Exercise requirements:
Please repeat the line that contains "observed : list byte)" and every line after it, exactly, through the end of the records.

Source data:
(** * ODrive [tools/dfu.py]: a shallow embedding and its verification

    The flashing tool reads the flash layout of an STM32 in DFU mode from
    the names of its USB alternate settings, selects the sectors an Intel
    HEX image touches, and erases, programs and verifies them through the
    DfuSe state machine.  This file embeds the functions of [dfu.py] and
    proves the properties the specification states about them.

    Python values are modelled as follows: [int] is [Z]; [str] is a list of
    characters ([ascii], code points below 256); byte arrays are lists of
    [byte]; a dictionary with fixed keys is a record; an exception is a
    value of [exn] carried by [result]; a generator is the list of the
    values it yields together with the exception that ended it, if any;
    calls on the [dfuse.DfuDevice] object are nodes of a program tree
    ([dfu]) that is run against an arbitrary device. *)

From Stdlib Require Import ZArith List Ascii String Strings.Byte Bool Lia.
From stdpp Require Import gmap sorting.
Import ListNotations.

Local Open Scope Z_scope.

(** ** Exceptions and results *)

(** States of the DFU state machine.
    Modelled from the spec: [dfuse.DfuState] is declared in the [dfuse]
    module, not in [dfu.py]; these are the states section 4.3 lists. *)
Inductive DfuState : Type :=
| DFU_IDLE
| DFU_DOWNLOAD_SYNC
| DFU_DOWNLOAD_BUSY
| DFU_DOWNLOAD_IDLE
| DFU_MANIFEST_SYNC
| DFU_MANIFEST
| DFU_UPLOAD_IDLE
| DFU_ERROR.

Definition DfuState_eqb (a b : DfuState) : bool :=
  match a, b with
  | DFU_IDLE, DFU_IDLE
  | DFU_DOWNLOAD_SYNC, DFU_DOWNLOAD_SYNC
  | DFU_DOWNLOAD_BUSY, DFU_DOWNLOAD_BUSY
  | DFU_DOWNLOAD_IDLE, DFU_DOWNLOAD_IDLE
  | DFU_MANIFEST_SYNC, DFU_MANIFEST_SYNC
  | DFU_MANIFEST, DFU_MANIFEST
  | DFU_UPLOAD_IDLE, DFU_UPLOAD_IDLE
  | DFU_ERROR, DFU_ERROR => true
  | _, _ => false
  end.

(** The tuple [wait_while_state] returns.  [dfu.py] only reads
    [status[1]], the state; the first component is kept as an integer. *)
Definition status : Type := (Z * DfuState)%type.

(** [status[1]] *)
Definition status_1 (st : status) : DfuState := snd st.

(** The exceptions the tool can end with. *)
Inductive exn : Type :=
| ValueError
| KeyError
| IndexError
| TypeError
| ZeroDivisionError
| OverflowError
| StructError
  (* [Exception("arrays must be same size")] *)
| ArraysMustBeSameSize
  (* [RuntimeError("An error occured. Device Status: %r" % status)], the
     error that carries the status: what the protocol asks for; see
     [raise_status_error] for what the format expression does *)
| DeviceStatusError (st : status)
  (* [RuntimeError("An error occured. Device Status: {}".format(status[1]))] *)
| DeviceStateError (s : DfuState)
  (* [RuntimeError("Verification failed around address ...")] with the
     address and the expected and observed windows it prints *)
| VerificationFailed (address : Z) (expected observed : list byte)
  (* whatever a call on the device object itself raises *)
| DeviceError (code : Z).

Inductive result (A : Type) : Type :=
| Ok (a : A)
| Raise (e : exn).
Arguments Ok {A} a.
Arguments Raise {A} e.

Expected answer:
| VerificationFailed (address : Z) (expected observed : list byte)
  (* whatever a call on the device object itself raises *)
| DeviceError (code : Z).

Inductive result (A : Type) : Type :=
| Ok (a : A)
| Raise (e : exn).
Arguments Ok {A} a.
Arguments Raise {A} e.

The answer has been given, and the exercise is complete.